Top of Extracted entries

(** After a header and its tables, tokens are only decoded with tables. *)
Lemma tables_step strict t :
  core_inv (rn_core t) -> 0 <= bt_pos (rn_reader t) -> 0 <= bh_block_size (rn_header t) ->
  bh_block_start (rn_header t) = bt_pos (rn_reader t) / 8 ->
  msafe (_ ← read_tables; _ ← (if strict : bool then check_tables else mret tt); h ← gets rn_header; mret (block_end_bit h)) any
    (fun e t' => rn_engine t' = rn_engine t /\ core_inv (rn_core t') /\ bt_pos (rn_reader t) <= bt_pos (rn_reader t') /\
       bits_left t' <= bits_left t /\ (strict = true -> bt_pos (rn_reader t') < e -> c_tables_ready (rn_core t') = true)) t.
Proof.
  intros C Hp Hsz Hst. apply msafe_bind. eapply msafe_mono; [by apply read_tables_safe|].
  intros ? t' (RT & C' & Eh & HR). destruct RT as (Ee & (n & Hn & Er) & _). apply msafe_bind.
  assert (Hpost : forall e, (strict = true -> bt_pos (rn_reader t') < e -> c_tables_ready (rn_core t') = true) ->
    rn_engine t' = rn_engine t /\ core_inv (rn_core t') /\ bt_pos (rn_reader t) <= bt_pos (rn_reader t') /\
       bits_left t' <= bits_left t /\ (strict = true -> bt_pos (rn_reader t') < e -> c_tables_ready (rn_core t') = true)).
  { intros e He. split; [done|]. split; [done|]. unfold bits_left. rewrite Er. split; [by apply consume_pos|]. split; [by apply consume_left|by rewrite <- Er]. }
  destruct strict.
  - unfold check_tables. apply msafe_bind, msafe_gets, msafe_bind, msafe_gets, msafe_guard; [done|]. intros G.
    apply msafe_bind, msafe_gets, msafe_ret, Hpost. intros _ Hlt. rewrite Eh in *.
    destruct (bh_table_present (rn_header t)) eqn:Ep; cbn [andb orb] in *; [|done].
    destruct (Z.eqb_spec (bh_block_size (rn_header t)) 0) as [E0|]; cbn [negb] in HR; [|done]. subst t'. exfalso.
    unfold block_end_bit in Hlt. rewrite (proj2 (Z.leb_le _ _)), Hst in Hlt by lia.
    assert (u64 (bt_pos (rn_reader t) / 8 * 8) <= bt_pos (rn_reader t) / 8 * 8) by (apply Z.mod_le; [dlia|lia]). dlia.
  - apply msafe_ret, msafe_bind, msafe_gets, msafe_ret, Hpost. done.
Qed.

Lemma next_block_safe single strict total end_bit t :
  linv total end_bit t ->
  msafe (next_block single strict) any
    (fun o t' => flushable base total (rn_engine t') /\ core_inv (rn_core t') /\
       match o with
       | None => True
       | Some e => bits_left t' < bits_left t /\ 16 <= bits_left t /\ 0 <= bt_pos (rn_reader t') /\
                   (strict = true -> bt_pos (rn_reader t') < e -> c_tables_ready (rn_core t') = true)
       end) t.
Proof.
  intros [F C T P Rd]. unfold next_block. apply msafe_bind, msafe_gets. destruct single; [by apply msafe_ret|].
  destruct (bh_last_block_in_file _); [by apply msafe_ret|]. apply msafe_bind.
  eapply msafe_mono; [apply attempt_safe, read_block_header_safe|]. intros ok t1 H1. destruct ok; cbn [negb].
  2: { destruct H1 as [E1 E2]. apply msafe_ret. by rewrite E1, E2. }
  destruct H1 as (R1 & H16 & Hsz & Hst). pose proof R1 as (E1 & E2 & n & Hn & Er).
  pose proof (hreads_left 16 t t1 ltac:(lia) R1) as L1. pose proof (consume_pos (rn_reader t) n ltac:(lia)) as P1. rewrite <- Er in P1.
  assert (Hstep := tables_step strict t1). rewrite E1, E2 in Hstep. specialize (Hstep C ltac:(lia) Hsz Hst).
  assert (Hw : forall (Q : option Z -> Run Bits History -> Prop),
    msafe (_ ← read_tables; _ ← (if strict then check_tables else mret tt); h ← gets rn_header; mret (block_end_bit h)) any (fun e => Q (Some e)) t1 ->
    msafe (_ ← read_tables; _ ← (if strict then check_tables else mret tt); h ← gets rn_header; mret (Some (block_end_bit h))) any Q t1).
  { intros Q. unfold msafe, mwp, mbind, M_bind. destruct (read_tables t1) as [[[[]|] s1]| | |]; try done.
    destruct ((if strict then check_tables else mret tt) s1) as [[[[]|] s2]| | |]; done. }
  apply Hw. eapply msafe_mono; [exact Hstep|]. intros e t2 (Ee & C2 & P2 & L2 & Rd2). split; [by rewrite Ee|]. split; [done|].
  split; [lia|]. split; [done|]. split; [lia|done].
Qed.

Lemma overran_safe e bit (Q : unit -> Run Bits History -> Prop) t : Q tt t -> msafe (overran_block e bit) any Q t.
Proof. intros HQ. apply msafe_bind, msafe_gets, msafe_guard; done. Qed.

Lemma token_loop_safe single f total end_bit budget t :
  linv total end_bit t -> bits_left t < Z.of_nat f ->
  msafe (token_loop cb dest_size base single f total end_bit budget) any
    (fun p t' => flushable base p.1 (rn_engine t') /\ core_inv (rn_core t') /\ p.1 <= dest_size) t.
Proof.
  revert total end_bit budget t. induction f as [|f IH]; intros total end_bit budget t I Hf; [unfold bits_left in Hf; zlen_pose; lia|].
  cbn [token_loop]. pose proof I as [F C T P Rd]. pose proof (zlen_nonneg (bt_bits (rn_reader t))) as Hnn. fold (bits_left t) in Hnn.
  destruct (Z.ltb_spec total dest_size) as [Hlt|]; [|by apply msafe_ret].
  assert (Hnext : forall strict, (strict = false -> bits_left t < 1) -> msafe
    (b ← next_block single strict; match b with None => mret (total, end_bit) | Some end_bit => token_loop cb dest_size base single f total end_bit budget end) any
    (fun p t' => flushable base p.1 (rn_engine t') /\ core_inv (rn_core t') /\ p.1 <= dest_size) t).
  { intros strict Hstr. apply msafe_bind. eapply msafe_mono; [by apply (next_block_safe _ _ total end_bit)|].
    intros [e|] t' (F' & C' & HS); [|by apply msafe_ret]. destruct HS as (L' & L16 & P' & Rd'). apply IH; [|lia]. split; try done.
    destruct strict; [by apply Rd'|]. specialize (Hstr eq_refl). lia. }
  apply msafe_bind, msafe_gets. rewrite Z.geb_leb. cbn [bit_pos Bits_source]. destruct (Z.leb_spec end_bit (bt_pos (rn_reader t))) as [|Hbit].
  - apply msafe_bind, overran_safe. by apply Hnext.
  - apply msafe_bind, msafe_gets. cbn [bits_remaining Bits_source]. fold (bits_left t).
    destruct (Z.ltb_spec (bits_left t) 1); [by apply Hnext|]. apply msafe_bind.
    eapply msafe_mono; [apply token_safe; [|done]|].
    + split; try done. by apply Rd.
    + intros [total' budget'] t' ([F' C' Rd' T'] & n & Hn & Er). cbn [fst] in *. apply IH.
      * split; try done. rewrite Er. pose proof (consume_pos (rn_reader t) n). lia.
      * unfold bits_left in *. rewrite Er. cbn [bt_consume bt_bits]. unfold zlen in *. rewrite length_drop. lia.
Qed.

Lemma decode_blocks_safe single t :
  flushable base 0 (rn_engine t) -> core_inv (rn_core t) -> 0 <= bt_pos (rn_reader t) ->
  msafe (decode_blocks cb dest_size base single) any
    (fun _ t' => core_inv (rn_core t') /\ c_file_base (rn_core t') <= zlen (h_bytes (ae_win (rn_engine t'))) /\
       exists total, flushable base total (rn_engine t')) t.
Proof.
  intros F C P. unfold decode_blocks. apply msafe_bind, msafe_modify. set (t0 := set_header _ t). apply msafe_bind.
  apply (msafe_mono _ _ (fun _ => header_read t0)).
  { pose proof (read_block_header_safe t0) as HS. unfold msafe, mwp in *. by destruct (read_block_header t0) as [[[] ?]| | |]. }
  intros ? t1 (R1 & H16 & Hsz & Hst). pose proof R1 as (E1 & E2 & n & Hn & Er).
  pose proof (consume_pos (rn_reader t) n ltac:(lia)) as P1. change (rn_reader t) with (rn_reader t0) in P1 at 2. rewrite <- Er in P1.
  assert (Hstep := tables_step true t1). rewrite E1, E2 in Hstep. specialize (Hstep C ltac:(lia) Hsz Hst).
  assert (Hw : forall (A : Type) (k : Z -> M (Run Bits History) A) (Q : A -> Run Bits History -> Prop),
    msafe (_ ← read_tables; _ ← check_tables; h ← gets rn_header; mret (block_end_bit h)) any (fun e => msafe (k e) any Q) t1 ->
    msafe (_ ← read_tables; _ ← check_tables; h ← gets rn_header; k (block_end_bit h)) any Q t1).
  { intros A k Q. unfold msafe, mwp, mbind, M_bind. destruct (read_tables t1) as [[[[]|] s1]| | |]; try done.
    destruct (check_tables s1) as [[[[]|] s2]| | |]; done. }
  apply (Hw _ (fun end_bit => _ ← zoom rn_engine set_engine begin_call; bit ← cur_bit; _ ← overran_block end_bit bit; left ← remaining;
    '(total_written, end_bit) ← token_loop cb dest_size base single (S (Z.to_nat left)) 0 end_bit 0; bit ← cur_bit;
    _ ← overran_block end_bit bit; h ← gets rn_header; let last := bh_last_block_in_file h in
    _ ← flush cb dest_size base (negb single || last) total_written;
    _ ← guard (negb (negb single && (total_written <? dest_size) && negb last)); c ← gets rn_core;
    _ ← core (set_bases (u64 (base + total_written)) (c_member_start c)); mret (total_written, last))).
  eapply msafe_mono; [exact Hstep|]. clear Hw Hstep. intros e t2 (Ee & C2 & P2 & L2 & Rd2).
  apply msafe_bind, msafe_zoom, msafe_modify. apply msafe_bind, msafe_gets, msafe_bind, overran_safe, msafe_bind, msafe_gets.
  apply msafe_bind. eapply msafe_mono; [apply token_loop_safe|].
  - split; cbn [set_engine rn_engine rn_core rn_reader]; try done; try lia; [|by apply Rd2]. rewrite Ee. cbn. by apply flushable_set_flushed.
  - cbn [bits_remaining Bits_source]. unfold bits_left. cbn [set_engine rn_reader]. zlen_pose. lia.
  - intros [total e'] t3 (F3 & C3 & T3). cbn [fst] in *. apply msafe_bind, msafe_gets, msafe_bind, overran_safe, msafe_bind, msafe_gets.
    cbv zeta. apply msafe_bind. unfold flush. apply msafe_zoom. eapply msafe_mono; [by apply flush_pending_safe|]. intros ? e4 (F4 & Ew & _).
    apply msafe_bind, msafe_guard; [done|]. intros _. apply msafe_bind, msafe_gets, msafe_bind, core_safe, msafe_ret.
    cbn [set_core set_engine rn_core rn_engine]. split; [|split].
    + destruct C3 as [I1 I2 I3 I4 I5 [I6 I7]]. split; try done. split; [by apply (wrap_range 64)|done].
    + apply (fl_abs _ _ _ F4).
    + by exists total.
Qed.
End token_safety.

Bottom of Extracted entries
Top of Extracted entries

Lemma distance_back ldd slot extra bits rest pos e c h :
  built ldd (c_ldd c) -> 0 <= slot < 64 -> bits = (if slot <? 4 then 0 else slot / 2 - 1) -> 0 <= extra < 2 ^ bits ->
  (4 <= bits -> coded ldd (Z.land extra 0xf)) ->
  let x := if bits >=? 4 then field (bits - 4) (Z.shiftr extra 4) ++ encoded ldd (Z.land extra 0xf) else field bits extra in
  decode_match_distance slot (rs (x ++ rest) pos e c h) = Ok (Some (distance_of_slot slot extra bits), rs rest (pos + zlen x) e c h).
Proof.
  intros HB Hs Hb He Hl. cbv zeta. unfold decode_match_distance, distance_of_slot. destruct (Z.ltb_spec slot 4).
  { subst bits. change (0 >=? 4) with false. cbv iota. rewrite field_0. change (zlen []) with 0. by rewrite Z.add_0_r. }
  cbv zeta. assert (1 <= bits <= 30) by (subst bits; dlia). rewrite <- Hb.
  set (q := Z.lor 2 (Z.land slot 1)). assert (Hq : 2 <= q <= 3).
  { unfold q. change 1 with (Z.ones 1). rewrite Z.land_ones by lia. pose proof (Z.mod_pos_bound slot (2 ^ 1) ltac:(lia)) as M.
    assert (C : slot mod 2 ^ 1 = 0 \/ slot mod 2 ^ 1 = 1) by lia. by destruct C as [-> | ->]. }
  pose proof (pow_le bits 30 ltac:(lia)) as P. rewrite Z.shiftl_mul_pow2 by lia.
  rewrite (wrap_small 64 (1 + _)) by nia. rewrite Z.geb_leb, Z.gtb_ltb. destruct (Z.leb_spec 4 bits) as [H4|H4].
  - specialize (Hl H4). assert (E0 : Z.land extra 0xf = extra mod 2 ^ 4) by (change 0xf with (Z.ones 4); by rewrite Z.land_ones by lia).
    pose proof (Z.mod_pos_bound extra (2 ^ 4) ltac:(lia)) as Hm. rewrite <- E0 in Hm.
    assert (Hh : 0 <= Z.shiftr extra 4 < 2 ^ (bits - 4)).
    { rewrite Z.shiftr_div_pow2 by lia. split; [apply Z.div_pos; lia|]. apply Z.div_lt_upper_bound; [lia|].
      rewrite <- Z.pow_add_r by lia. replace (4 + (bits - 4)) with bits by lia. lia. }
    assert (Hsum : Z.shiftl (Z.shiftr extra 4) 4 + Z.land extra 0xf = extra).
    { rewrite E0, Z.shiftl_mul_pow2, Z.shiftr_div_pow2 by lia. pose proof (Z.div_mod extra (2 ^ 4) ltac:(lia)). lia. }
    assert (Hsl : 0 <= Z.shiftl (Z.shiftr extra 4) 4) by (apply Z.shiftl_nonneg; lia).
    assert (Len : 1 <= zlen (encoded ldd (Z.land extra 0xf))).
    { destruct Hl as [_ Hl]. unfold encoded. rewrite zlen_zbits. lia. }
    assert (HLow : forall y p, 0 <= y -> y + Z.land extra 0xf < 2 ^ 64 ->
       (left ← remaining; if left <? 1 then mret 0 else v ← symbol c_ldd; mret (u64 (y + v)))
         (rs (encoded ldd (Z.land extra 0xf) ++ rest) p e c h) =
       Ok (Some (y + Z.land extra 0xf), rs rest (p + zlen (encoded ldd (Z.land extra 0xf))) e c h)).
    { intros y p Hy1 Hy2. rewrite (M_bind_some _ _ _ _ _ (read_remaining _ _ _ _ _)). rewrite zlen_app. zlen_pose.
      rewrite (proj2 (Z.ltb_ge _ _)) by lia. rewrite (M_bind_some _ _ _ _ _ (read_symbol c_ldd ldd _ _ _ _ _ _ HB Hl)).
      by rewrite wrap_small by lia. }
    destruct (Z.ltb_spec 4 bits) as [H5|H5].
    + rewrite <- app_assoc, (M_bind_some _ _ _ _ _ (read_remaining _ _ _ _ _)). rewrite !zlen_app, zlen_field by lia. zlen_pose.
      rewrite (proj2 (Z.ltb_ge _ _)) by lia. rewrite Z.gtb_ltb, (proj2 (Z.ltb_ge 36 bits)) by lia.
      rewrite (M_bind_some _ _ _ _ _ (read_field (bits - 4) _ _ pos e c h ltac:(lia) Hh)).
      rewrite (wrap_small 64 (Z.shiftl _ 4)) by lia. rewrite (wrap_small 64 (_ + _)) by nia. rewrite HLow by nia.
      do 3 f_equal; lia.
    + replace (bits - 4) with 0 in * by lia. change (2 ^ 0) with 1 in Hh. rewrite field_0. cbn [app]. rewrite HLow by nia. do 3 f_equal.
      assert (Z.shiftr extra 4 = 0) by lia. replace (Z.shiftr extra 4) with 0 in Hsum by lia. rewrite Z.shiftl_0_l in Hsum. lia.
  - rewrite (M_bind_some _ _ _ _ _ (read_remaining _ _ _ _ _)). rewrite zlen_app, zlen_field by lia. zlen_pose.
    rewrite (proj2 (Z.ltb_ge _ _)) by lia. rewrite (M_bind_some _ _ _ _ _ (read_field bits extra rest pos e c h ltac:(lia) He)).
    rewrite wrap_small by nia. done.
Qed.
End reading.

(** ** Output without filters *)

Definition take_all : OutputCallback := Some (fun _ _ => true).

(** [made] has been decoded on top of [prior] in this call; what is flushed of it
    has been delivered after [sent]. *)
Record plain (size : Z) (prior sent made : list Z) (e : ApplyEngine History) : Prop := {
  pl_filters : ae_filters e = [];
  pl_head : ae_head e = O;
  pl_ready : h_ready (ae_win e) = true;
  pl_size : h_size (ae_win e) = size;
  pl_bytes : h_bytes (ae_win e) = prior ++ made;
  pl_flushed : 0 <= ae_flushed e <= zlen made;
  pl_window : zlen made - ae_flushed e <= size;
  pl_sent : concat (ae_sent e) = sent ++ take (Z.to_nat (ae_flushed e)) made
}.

Bottom of Extracted entries

All lines above from the line with "destruct strict; [by" through the line with "destruct (Z.ltb_spec (bits_left", both included, are to be set down exactly, with nothing else.

> [Result of this exercise]
    destruct strict; [by apply Rd'|]. specialize (Hstr eq_refl). lia. }
  apply msafe_bind, msafe_gets. rewrite Z.geb_leb. cbn [bit_pos Bits_source]. destruct (Z.leb_spec end_bit (bt_pos (rn_reader t))) as [|Hbit].
  - apply msafe_bind, overran_safe. by apply Hnext.
  - apply msafe_bind, msafe_gets. cbn [bits_remaining Bits_source]. fold (bits_left t).
    destruct (Z.ltb_spec (bits_left t) 1); [by apply Hnext|]. apply msafe_bind.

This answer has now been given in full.